▶ [TASK ITEM]
Give back the entries exactly, ending with the "constant_column k v o w" line.

INFORMATION SUPPLIED below:

Lemma MultiRZ_matrix_always_fails_witness :
  construct (Reference.torch 0 0) MultiRZ
    (Some (mkArgs true false (Some (InitScalar (3 / 10)%R)) (Some 2%Z)))
    world0
  = (Ok multirz_two_wires, world0) /\
  cls multirz_two_wires = MultiRZ /\
  outcome (matrix Reference.tqf multirz_two_wires world0)
  = Raise TypeError /\
  self_after (matrix Reference.tqf multirz_two_wires world0)
  = multirz_two_wires.
Proof.
  split; [reflexivity | split; [reflexivity | ]].
  apply (MultiRZ_matrix_always_fails Reference.tqf multirz_two_wires
           world0).
  reflexivity.
Defined.

(** ** Resetting the parameters *)

Lemma with_params_same (o : obj) (t : tensor) :
  params o = Some t ->
  with_params o (Some (with_data t (data t))) = o.
Proof.
  destruct o, t; cbn. intros H. unfold with_params; cbn. now rewrite H.
Qed.

Lemma set_nth_length (k : nat) (v : R) (r : list R) :
  List.length (set_nth k v r) = List.length r.
Proof.
  revert k; induction r as [|x r IH]; intros [|k]; cbn; auto.
Qed.

Lemma ncols_fill_col (k : nat) (v : R) (d : list (list R)) :
  ncols (fill_col k v d) = ncols d.
Proof. destruct d as [|r d]; cbn; [reflexivity | apply set_nth_length]. Qed.

Lemma map_overwrite_nil (k : nat) (d : list (list R)) :
  map (overwrite k []) d = d.
Proof. rewrite <- (map_id d) at 2. apply map_ext. reflexivity. Qed.

Lemma map_overwrite_cons (k : nat) (v : R) (l : list R)
  (d : list (list R)) :
  map (overwrite k (v :: l)) d
  = map (overwrite (Datatypes.S k) l) (fill_col k v d).
Proof. unfold fill_col. rewrite map_map. reflexivity. Qed.

Lemma constant_column_eq (k : nat) (v : R) (o : obj) (w : world)
  (t : tensor) :
  params o = Some t ->
  constant_column k v o w
  = if (k <? ncols (data t))%nat
    then (Ok tt,
          with_params o
            (Some (with_data t (fill_col k v (data t)))),
          w)
    else (Raise IndexError, o, w).
Proof.
  intros Hp. unfold constant_column. unfold_monad. cbn -[Nat.ltb].
  rewrite Hp. destruct (k <? ncols (data t))%nat; reflexivity.
Qed.
(** * RSS-to-Telegram notifier: a model of [rss_to_telegram.py]

    The script polls syndication feeds, derives an identity for every entry,
    skips the identities it has already stored for that feed, filters the
    remaining entries by keyword and forwards them to a chat.

    The development follows the script from its leaves to [main]:
    - [PyStr]: the operations of Python's [str] that the script uses;
    - [Sha256]: [hashlib.sha256(...).hexdigest()], from FIPS 180-4;
    - [PyVal]: the values an entry dictionary holds, [str()], truth values
      and [json.dumps(..., sort_keys=True, ensure_ascii=False)];
    - [make_entry_key], [passes_filters], [build_message],
      [format_published];
    - [telegram_send] and [main] in a small exception-and-world monad.

    Text is modelled by Rocq's [string] as the bytes of its UTF-8 encoding
    (the script hashes and sends it in that encoding); a [str] that cannot
    be encoded, one that holds a lone surrogate, is outside the model.
    Whitespace and case are those of Unicode, as [str.strip], [str.lower]
    and the pattern [\s] see them. *)

From Stdlib Require Import ZArith String Ascii List Lia.
From stdpp Require Import gmap strings list sorting.

#[local] Set Warnings "-clear-no-such-hyp,-level-tolerance,-abstract-large-number".

Local Open Scope string_scope.

#[local] Arguments String.append !_ _ / : simpl nomatch.

(* ===================================================================== *)
(** ** Python's [str] operations *)
(* ===================================================================== *)

Module PyStr.

(** *** Characters

    A text is carried as its UTF-8 bytes. A character is a byte that is no
    continuation byte together with the continuation bytes that follow it;
    [code] is its code point. *)

Definition byte (c : ascii) : N := N_of_ascii c.

(** A continuation byte, [10xxxxxx]. *)
Definition is_cont (c : ascii) : bool := ((128 <=? byte c) && (byte c <? 192))%N.

Definition starts_cont (s : string) : bool :=
  match s with String b _ => is_cont b | EmptyString => false end.

(** The characters of a text, in order. *)
Fixpoint chars (s : string) : list string :=
  match s with
  | EmptyString => []
  | String a r =>
      match chars r with
      | ch :: l => if starts_cont ch then String a ch :: l else String a "" :: ch :: l
      | [] => [String a ""]
      end
  end.

(** The text of a list of characters, [''.join(l)]. *)
Definition unchars (l : list string) : string := fold_right String.append "" l.

(** The code point of a character: one byte below 128, or a lead byte with
    one, two or three continuation bytes, in the shortest form and outside
    the surrogates. *)
Definition code (ch : string) : option N :=
  match ch with
  | String a EmptyString => if (byte a <? 128)%N then Some (byte a) else None
  | String a (String b EmptyString) =>
      if ((194 <=? byte a) && (byte a <? 224))%N && is_cont b
      then Some ((byte a - 192) * 64 + (byte b - 128))%N
      else None
  | String a (String b (String c EmptyString)) =>
      let n := ((byte a - 224) * 4096 + (byte b - 128) * 64 + (byte c - 128))%N in
      if ((224 <=? byte a) && (byte a <? 240))%N && is_cont b && is_cont c
         && (2048 <=? n)%N && negb ((55296 <=? n) && (n <? 57344))%N
      then Some n
      else None
  | String a (String b (String c (String d EmptyString))) =>
      let n := ((byte a - 240) * 262144 + (byte b - 128) * 4096
                + (byte c - 128) * 64 + (byte d - 128))%N in
      if ((240 <=? byte a) && (byte a <? 245))%N && is_cont b && is_cont c && is_cont d
         && (65536 <=? n)%N && (n <? 1114112)%N
      then Some n
      else None
  | _ => None
  end.

(** The character of a code point, [chr(n).encode("utf-8")]. *)
Definition utf8 (n : N) : string :=
  if (n <? 128)%N then String (ascii_of_N n) ""
  else if (n <? 2048)%N then
    String (ascii_of_N (192 + n / 64)) (String (ascii_of_N (128 + n mod 64)) "")
  else if (n <? 65536)%N then
    String (ascii_of_N (224 + n / 4096))
      (String (ascii_of_N (128 + (n / 64) mod 64)) (String (ascii_of_N (128 + n mod 64)) ""))
  else
    String (ascii_of_N (240 + n / 262144))
      (String (ascii_of_N (128 + (n / 4096) mod 64))
         (String (ascii_of_N (128 + (n / 64) mod 64))
            (String (ascii_of_N (128 + n mod 64)) ""))).

(** *** Whitespace

    [chr(n).isspace()]: the class that [str.strip()] removes and that the
    pattern [\s] of [re] matches in a [str]. *)
Definition whitespaces : list N :=
  [0x9; 0xa; 0xb; 0xc; 0xd; 0x1c; 0x1d; 0x1e; 0x1f; 0x20; 0x85; 0xa0; 0x1680;
   0x2000; 0x2001; 0x2002; 0x2003; 0x2004; 0x2005; 0x2006; 0x2007; 0x2008; 0x2009; 0x200a;
   0x2028; 0x2029; 0x202f; 0x205f; 0x3000]%N.

Definition whitespace (n : N) : bool := existsb (N.eqb n) whitespaces.

Definition is_space (ch : string) : bool :=
  match code ch with Some n => whitespace n | None => false end.

Definition is_empty (s : string) : bool :=
  match s with EmptyString => true | String _ _ => false end.

Fixpoint lstrip_chars (l : list string) : list string :=
  match l with
  | [] => []
  | ch :: r => if is_space ch then lstrip_chars r else l
  end.

(** A character goes when it is whitespace and everything after it went. *)
Fixpoint rstrip_chars (l : list string) : list string :=
  match l with
  | [] => []
  | ch :: r =>
      let r' := rstrip_chars r in
      if is_space ch && (match r' with [] => true | _ => false end) then [] else ch :: r'
  end.

(** [s.strip()] *)
Definition strip (s : string) : string := unchars (rstrip_chars (lstrip_chars (chars s))).

(** Every maximal run of whitespace becomes one blank; [in_run] says that
    the previous character was whitespace. *)
Fixpoint sub_ws_chars (in_run : bool) (l : list string) : list string :=
  match l with
  | [] => []
  | ch :: r =>
      if is_space ch
      then (if in_run then sub_ws_chars true r else " " :: sub_ws_chars true r)
      else ch :: sub_ws_chars false r
  end.

(** [re.sub(r"\s+", " ", s)] *)
Definition sub_ws (s : string) : string := unchars (sub_ws_chars false (chars s)).
(** Modelled from the spec: the fields of a widget node (section 3, "Widget
    node"), [BaseWidget.js] being absent.  [parent] and [children] are the
    shape of the tree below ([Widget]); the other fields are here.  The
    slider reads and writes [x], [y], [width], [height], [min], [max],
    [hPolicy], [vPolicy], [padding] and [layout.alignment] of such nodes.
    [themeOverride] is the "explicit override marker" of sections 3 and
    4.3: a widget that carries it keeps its theme when an ancestor's theme
    is set. *)
Record Props (A : Type) := mkProps {
  x : A;
  y : A;
  width : A;
  height : A;
  padding : Padding.t A;
  min : Size.t A;
  max : Size.t A;
  hPolicy : SizePolicy;
  vPolicy : SizePolicy;
  layout : LayoutKind;
  hAlign : Alignment.t;
  vAlign : Alignment.t;
  valid : bool;
  bypassDepth : nat;
  disabled : bool;
  theme : ThemeRef;
  clipGraphic : ClipGraphic.t A;
  themeOverride : bool
}.
Arguments mkProps {A}.
Arguments x {A}.
Arguments y {A}.
Arguments width {A}.
Arguments height {A}.
Arguments padding {A}.
Arguments min {A}.
Arguments max {A}.
Arguments hPolicy {A}.
Arguments vPolicy {A}.
Arguments layout {A}.
Arguments hAlign {A}.
Arguments vAlign {A}.
Arguments valid {A}.
Arguments bypassDepth {A}.
Arguments disabled {A}.
Arguments theme {A}.
Arguments clipGraphic {A}.
Arguments themeOverride {A}.

Section Fields.
Context {A : Type}.
Implicit Type p : Props A.
(** ** Current conditions without an animation (lines 153-169) *)

Lemma no_keyword_no_background
      (env : Environment) (s : string) (width height : Z) (st : State) :
  has_background_keyword (lower s) = false ->
  set_full_bg_animation env (JStr s) width height st = (st, Ok tt).
Proof.
  unfold has_background_keyword. intros H.
  repeat (apply orb_false_elim in H; destruct H as [H ?]).
  unfold set_full_bg_animation, bind, lift. cbn [py_lower].
  repeat match goal with
         | Hc : contains _ (lower s) = false |- _ => rewrite Hc; clear Hc
         end.
  reflexivity.
Qed.

(** X11: for a city whose condition text holds no background keyword and no
    key of the animation table, the current-conditions block makes no
    request at all and shows, in this order, the overlay opening, the
    "city, country" header, the provider's icon at width 60 and the five
    lines of readings, the temperature followed by the degree sign and C; it
    ends normally. *)
Theorem unmatched_condition_shows_icon
        (env : Environment) (w : CityWeather.t) (s : string) (width : Z) (st : State) :
  CityWeather.weather w = JStr s ->
  has_background_keyword (lower s) = false ->
  matching_animation s = None ->
  current_conditions env w width st
  = (mkState (comparison_df st) (download_df st)
       (ui st
        ++ [ st_markdown "<div class=overlay>" true;
             st_subheader (py_str env (CityWeather.city w) ++ ", "
                           ++ py_str env (CityWeather.country w))%string;
             st_image (CityWeather.icon w) 60;
             st_write ("**" ++ s ++ "**")%string;
             st_write (" Temperature: " ++ py_str env (CityWeather.temp w)
                       ++ DEGREE ++ "C")%string;
             st_write (" Humidity: " ++ py_str env (CityWeather.humidity w) ++ "%")%string;
             st_write (" Wind: " ++ py_str env (CityWeather.wind_kph w) ++ " kph "
                       ++ py_str env (CityWeather.wind_dir w))%string;
             st_write (" Sunrise: " ++ py_str env (CityWeather.sunrise w)
                       ++ " |  Sunset: " ++ py_str env (CityWeather.sunset w))%string ])
       (requested st),
     Ok tt).
Proof.
  intros Hweather Hbg Hanim.
  unfold current_conditions. rewrite Hweather.
  unfold bind at 1. rewrite (no_keyword_no_background _ _ _ _ _ Hbg).
  unfold get_lottie_for_condition, bind, render.
  cbn [fst snd ui comparison_df download_df requested].
  rewrite lottie_lookup_find. unfold matching_animation in Hanim. rewrite Hanim.
  destruct st as [cmp dl shown reqs]. simpl. rewrite <- !app_assoc. reflexivity.
Qed.

Lemma unmatched_condition_shows_icon_witness :
  CityWeather.weather overcast_city = JStr "Overcast"
  /\ has_background_keyword (lower "Overcast") = false
  /\ matching_animation "Overcast" = None
  /\ requested (fst (current_conditions two_city_env overcast_city 266 init_state)) = []
  /\ List.length (ui (fst (current_conditions two_city_env overcast_city 266 init_state)))
     = 8%nat
  /\ nth_error (ui (fst (current_conditions two_city_env overcast_city 266 init_state))) 4
     = Some (st_write (" Temperature: " ++ str_other two_city_env (JInt 18)
                       ++ String "176"%char "C")%string).
Proof.
  do 3 (split; [reflexivity |]).
  rewrite (unmatched_condition_shows_icon two_city_env overcast_city "Overcast" 266
             init_state eq_refl eq_refl eq_refl).
  repeat split.
Defined.

(** ** The page around the loop (lines 124-137 and 224-248) *)

Lemma main_around_loop (env : Environment) :
  main env init_state
  = (city_loop env (cities env) ;; page_footer env) (before_loop env).
Proof.
  unfold main, page_footer, before_loop, page_header, bind, when, set_overlay_css,
    set_comparison_df, set_download_df, render, ret.
  destruct (API_KEY env) as [[| c k] |]; reflexivity.
Qed.

Lemma before_loop_tables (env : Environment) :
  comparison_df (before_loop env) = empty_frame
  /\ download_df (before_loop env) = empty_frame
  /\ requested (before_loop env) = []
  /\ existsb closing_element (ui (before_loop env)) = false.
Proof.
  unfold before_loop, page_header, bind, when, set_overlay_css,
    set_comparison_df, set_download_df, render, ret.
  destruct (API_KEY env) as [[| c k] |]; repeat split.
Qed.

(** X12: when the body of some city raises, the script ends with that
    exception in the state the loop left: the cities processed before stay
    rendered, but no chart, no download button and no closing note are
    rendered, and nothing after the loop runs. *)
Theorem raising_city_ends_the_page (env : Environment) (e : exn) :
  snd (city_loop env (cities env) (before_loop env)) = Raise e ->
  main env init_state = (fst (city_loop env (cities env) (before_loop env)), Raise e)
  /\ existsb closing_element (ui (fst (main env init_state))) = false.
Proof.
  intros Hraise.
  assert (Hmain : main env init_state
                  = (fst (city_loop env (cities env) (before_loop env)), Raise e)).
  { rewrite main_around_loop. unfold bind.
    destruct (city_loop env (cities env) (before_loop env)) as [st1 [[] | e1]];
      simpl in Hraise; [discriminate Hraise |].
    injection Hraise as ->. reflexivity. }
  split; [exact Hmain |].
  rewrite Hmain. cbn [fst].
  destruct (no_closing_city_loop env (cities env) (before_loop env)) as (shown & U & C).
  destruct (before_loop_tables env) as (_ & _ & _ & Hheader).
  rewrite U, existsb_app, Hheader, (not_closing_none _ C). reflexivity.
Qed.

Lemma raising_city_ends_the_page_witness :
  snd (city_loop offline_env (cities offline_env) (before_loop offline_env))
  = Raise ConnectionError
  /\ snd (main offline_env init_state) = Raise ConnectionError
  /\ requested (fst (main offline_env init_state))
     = ["http://api.weatherapi.com/v1/forecast.json?key=None&q=Kathmandu&days=7&aqi=no&alerts=no"]
  /\ existsb closing_element (ui (fst (main offline_env init_state))) = false.
Proof.
  assert (Hraise : snd (city_loop offline_env (cities offline_env) (before_loop offline_env))
                   = Raise ConnectionError) by reflexivity.
  destruct (raising_city_ends_the_page offline_env ConnectionError Hraise) as [Hmain Hnone].
  split; [exact Hraise |]. rewrite Hmain.
  split; [reflexivity |]. split; [reflexivity |].
  rewrite Hmain in Hnone. exact Hnone.
Defined.

Lemma successes_have_forecasts (env : Environment) (names : list string) :
  Forall (fun w => CityWeather.forecast w <> []) (successes env names).
Proof.
  induction names as [| city rest IH]; [constructor |].
  rewrite successes_cons.
  destruct (fetched env city) as [[w |] | e] eqn:Hfetched; simpl; try exact IH.
  constructor; [exact (fetched_forecast_nonempty _ _ _ Hfetched) | exact IH].
Qed.

Lemma union_with_duplicates_nonempty (x : label) (a b : list label) :
  union_with_duplicates (x :: a) b <> [].
Proof.
  unfold union_with_duplicates. simpl. unfold count at 1. simpl.
  rewrite label_eqb_refl. simpl.
  destruct (count x b); simpl; discriminate.
Qed.

Lemma sorted_union_nonempty (x : label) (a b : list label) :
  sort_labels (union_with_duplicates (x :: a) b) <> [].
Proof.
  intros Hs. apply (union_with_duplicates_nonempty x a b).
  apply length_zero_iff_nil. rewrite <- length_sort_labels, Hs. reflexivity.
Qed.

Lemma combined_index_nonempty_r (a b : list label) :
  b <> [] -> combined_index a b <> [].
Proof.
  intros Hb. unfold combined_index. destruct (index_eqb a b) eqn:Heq.
  - apply index_eqb_eq in Heq. subst. exact Hb.
  - destruct a as [| x a]; [exact Hb |].
    destruct b as [| y b]; [contradiction | apply sorted_union_nonempty].
Qed.

Lemma combined_index_nonempty_l (a b : list label) :
  a <> [] -> combined_index a b <> [].
Proof.
  intros Ha. unfold combined_index. destruct (index_eqb a b).
  - exact Ha.
  - destruct a as [| x a]; [contradiction |].
    destruct b as [| y b]; [exact Ha | apply sorted_union_nonempty].
Qed.

Lemma city_loop_comparison_index
      (env : Environment) (names : list string) (st st' : State) :
  city_loop env names st = (st', Ok tt) ->
  index (comparison_df st) <> [] \/ successes env names <> [] ->
  index (comparison_df st') <> [].
Proof.
  revert st. induction names as [| city rest IH]; intros st H Hsome; simpl in H.
  - injection H as <-. destruct Hsome as [Hi | Hs]; [exact Hi | contradiction].
  - apply bind_ok in H. destruct H as ([] & st1 & Hblock & Hrest).
    apply (IH _ Hrest). clear IH Hrest.
    apply city_block_effect in Hblock.
    destruct Hblock as (shown & urls & _ & _ & _ & Htables).
    rewrite successes_cons in Hsome.
    destruct (fetched env city) as [[w |] | e] eqn:Hfetched; [| | contradiction].
    + left. destruct Htables as (csv & Hjoin & _).
      apply concat_columns_names in Hjoin. destruct Hjoin as [Hindex _].
      rewrite Hindex. apply combined_index_nonempty_r.
      pose proof (fetched_forecast_nonempty _ _ _ Hfetched) as Hne.
      simpl. destruct (CityWeather.forecast w); [contradiction | discriminate].
    + destruct Htables as (-> & _). exact Hsome.
Qed.

Lemma df_empty_export_of (rows : list ForecastDay.t) (tag : list cell) :
  df_empty (export_of rows tag) = match rows with [] => true | _ => false end.
Proof. destruct rows; reflexivity. Qed.

Lemma flat_forecast_nil (ws : list CityWeather.t) :
  Forall (fun w => CityWeather.forecast w <> []) ws ->
  flat_map CityWeather.forecast ws = [] -> ws = [].
Proof.
  intros Hne Hnil. destruct Hne as [| w ws Hw _]; [reflexivity |].
  simpl in Hnil. apply app_eq_nil in Hnil. destruct Hnil as [Hnil _]. contradiction.
Qed.
(** [mppl_ctx_create] touches nothing but the record of the objects alive,
    to which it adds the context it returns. *)
Lemma mppl_ctx_create_returns (env : environment) (st st' : state) (c : Z) :
  mppl_ctx_create env st = Returns c st' ->
  vk_ctx st' = vk_ctx st /\ vk_vkinst st' = vk_vkinst st /\
  vk_surface st' = vk_surface st /\ mode_copies st' = mode_copies st /\
  live st' = (if c =? 0 then [] else [Context c]) ++ live st.
Proof.
  unfold mppl_ctx_create. intros H.
  pstep H as l s E. pcalled E.
  pbranch H; [discriminate|].
  pstep H as lev s E. pcalled E.
  destruct (PlaceboLog.requested_level _) as [log_level|]; [|discriminate].
  pstep H as a s E. pcalled E.
  pbranch H.
  - pstep H as u s E. pcalled E. pprim H. simpl. auto.
  - pstep H as u s E. pprim E. pprim H. simpl. rewrite Heqb0. auto.
Qed.
(** X2: measured with the script's own [wcswidth] (no [wcwidth] package),
    [pad_to_display_width] only appends spaces; a text narrower than the
    target comes out exactly [target_width] cells wide, and a text that
    already fills the target comes out unchanged. *)
Theorem pad_to_display_width_spec (text : pystr) (target_width : Z) :
  (exists n,
     Width.pad_to_display_width text target_width
     = text ++ repeat (ch " ") n)
  /\ (Width.wcswidth text <= target_width ->
      Width.wcswidth (Width.pad_to_display_width text target_width)
      = target_width)
  /\ (target_width <= Width.wcswidth text ->
      Width.pad_to_display_width text target_width = text).
Proof.
  unfold Width.pad_to_display_width.
  destruct (Z.leb_spec target_width (Width.wcswidth text)) as [Hle|Hlt].
  - split; [exists O; now rewrite app_nil_r|]. split; [lia | reflexivity].
  - split; [eauto|]. split; [|lia]. intros _.
    rewrite WidthFacts.wcswidth_app, PadFacts.wcswidth_spaces. lia.
Qed.

Lemma pad_to_display_width_spec_witness :
  Width.wcswidth (Width.pad_to_display_width (lit ".gbc") 10) = 10
  /\ Width.pad_to_display_width (lit "0123456789ab") 10 = lit "0123456789ab".
Proof.
  split.
  - apply (proj1 (proj2 (pad_to_display_width_spec (lit ".gbc") 10))).
    vm_compute. discriminate.
  - apply (proj2 (proj2 (pad_to_display_width_spec (lit "0123456789ab") 10))).
    vm_compute. discriminate.
Defined.

(** X3: measured with the script's own [wcswidth] (no [wcwidth] package),
    [truncate_to_display_width] keeps the result within [max_width] whenever
    [max_width] leaves room for the ellipsis, a tail of 4 cells and the
    detected extension, that is from [7 + width(ext)] on. *)
Theorem truncate_fits_with_room (text : pystr) (max_width : Z) :
  7 + Width.wcswidth (snd (Width.split_ext text)) <= max_width ->
  Width.wcswidth (Width.truncate_to_display_width text max_width)
  <= max_width.
Proof. apply WidthFacts.truncate_width_ok. Qed.

Lemma truncate_fits_with_room_witness :
  Width.wcswidth
    (Width.truncate_to_display_width (lit "abcdefghijklmnopqrstuvwxyz.gb") 15)
  <= 15.
Proof.
  apply (truncate_fits_with_room (lit "abcdefghijklmnopqrstuvwxyz.gb") 15).
  vm_compute. discriminate.
Defined.

(** X4: measured with the script's own [wcswidth] (no [wcwidth] package), a
    text that does not fit is cut to a front part, the ellipsis, a tail and
    the detected extension, where the tail is an end piece of the base name
    at most 4 cells wide; a text that fits is returned as it is. *)
Theorem truncate_shape (text : pystr) (max_width : Z) :
  (Width.wcswidth text <= max_width ->
   Width.truncate_to_display_width text max_width = text)
  /\ (max_width < Width.wcswidth text ->
      exists front tail,
        Width.truncate_to_display_width text max_width
        = front ++ lit "..." ++ tail ++ snd (Width.split_ext text)
        /\ (exists before, fst (Width.split_ext text) = before ++ tail)
        /\ Width.wcswidth tail <= 4).
Proof.
  unfold Width.truncate_to_display_width.
  destruct (Z.leb_spec (Width.wcswidth text) max_width) as [Hle|Hlt].
  - split; [reflexivity | lia].
  - split; [lia|]. intros _.
    destruct (Width.split_ext text) as [base ext]; cbn [fst snd].
    destruct (max_width <=? _).
    + exists [], []. split; [reflexivity|]. split; [|simpl; lia].
      exists base. now rewrite app_nil_r.
    + destruct (WidthFacts.tail_loop_width (rev base) [] 0 eq_refl)
        as [Ht Hw]; [lia|].
      destruct (PadFacts.tail_loop_suffix (rev base) [] 0) as [k Hk].
      destruct (Width.tail_loop (rev base) [] 0) as [tail tw].
      cbn [fst snd] in *. subst tw. eexists _, tail.
      split; [reflexivity|]. split; [|assumption].
      exists (rev (drop k (rev base))). rewrite Hk, app_nil_r.
      rewrite <- rev_app_distr, take_drop. symmetry. apply rev_involutive.
Qed.

Lemma truncate_shape_witness :
  exists front tail,
    Width.truncate_to_display_width (lit "abcdefghijklmnopqrstuvwxyz.gb") 15
    = front ++ lit "..." ++ tail ++ lit ".gb"
    /\ (exists before, lit "abcdefghijklmnopqrstuvwxyz" = before ++ tail)
    /\ Width.wcswidth tail <= 4.
Proof.
  apply (proj2 (truncate_shape (lit "abcdefghijklmnopqrstuvwxyz.gb") 15)).
  vm_compute. reflexivity.
Defined.

(** X5: measured with the script's own [wcswidth] (no [wcwidth] package),
    the name cell of a table row, the name truncated and then padded to the
    48 cells of the column, is exactly 48 cells wide for every name. *)
Theorem name_cell_width (name : pystr) :
  Width.wcswidth
    (Width.pad_to_display_width
       (Width.truncate_to_display_width name Report.NAME_WIDTH)
       Report.NAME_WIDTH)
  = Report.NAME_WIDTH.
Proof.
  apply PadFacts.pad_exact.
  apply WidthFacts.truncate_width_name_column.
Qed.

(** X16: with the script's own [wcswidth] (no [wcwidth] package),
    truncating twice is truncating once, whenever [max_width] leaves room
    for the ellipsis, a tail of 4 cells and the extension of the text. *)
Theorem truncate_idempotent (text : pystr) (max_width : Z) :
  7 + Width.wcswidth (snd (Width.split_ext text)) <= max_width ->
  Width.truncate_to_display_width
    (Width.truncate_to_display_width text max_width) max_width
  = Width.truncate_to_display_width text max_width.
Proof.
  intros H. apply WidthFacts.truncate_width_ok in H.
  unfold Width.truncate_to_display_width at 1.
  apply Z.leb_le in H. now rewrite H.
Qed.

End of INFORMATION SUPPLIED.

▶ [YOUR SOLUTION]
Lemma MultiRZ_matrix_always_fails_witness :
  construct (Reference.torch 0 0) MultiRZ
    (Some (mkArgs true false (Some (InitScalar (3 / 10)%R)) (Some 2%Z)))
    world0
  = (Ok multirz_two_wires, world0) /\
  cls multirz_two_wires = MultiRZ /\
  outcome (matrix Reference.tqf multirz_two_wires world0)
  = Raise TypeError /\
  self_after (matrix Reference.tqf multirz_two_wires world0)
  = multirz_two_wires.
Proof.
  split; [reflexivity | split; [reflexivity | ]].
  apply (MultiRZ_matrix_always_fails Reference.tqf multirz_two_wires
           world0).
  reflexivity.
Defined.

(** ** Resetting the parameters *)

Lemma with_params_same (o : obj) (t : tensor) :
  params o = Some t ->
  with_params o (Some (with_data t (data t))) = o.
Proof.
  destruct o, t; cbn. intros H. unfold with_params; cbn. now rewrite H.
Qed.

Lemma set_nth_length (k : nat) (v : R) (r : list R) :
  List.length (set_nth k v r) = List.length r.
Proof.
  revert k; induction r as [|x r IH]; intros [|k]; cbn; auto.
Qed.

Lemma ncols_fill_col (k : nat) (v : R) (d : list (list R)) :
  ncols (fill_col k v d) = ncols d.
Proof. destruct d as [|r d]; cbn; [reflexivity | apply set_nth_length]. Qed.

Lemma map_overwrite_nil (k : nat) (d : list (list R)) :
  map (overwrite k []) d = d.
Proof. rewrite <- (map_id d) at 2. apply map_ext. reflexivity. Qed.

Lemma map_overwrite_cons (k : nat) (v : R) (l : list R)
  (d : list (list R)) :
  map (overwrite k (v :: l)) d
  = map (overwrite (Datatypes.S k) l) (fill_col k v d).
Proof. unfold fill_col. rewrite map_map. reflexivity. Qed.

Lemma constant_column_eq (k : nat) (v : R) (o : obj) (w : world)
  (t : tensor) :
  params o = Some t ->
  constant_column k v o w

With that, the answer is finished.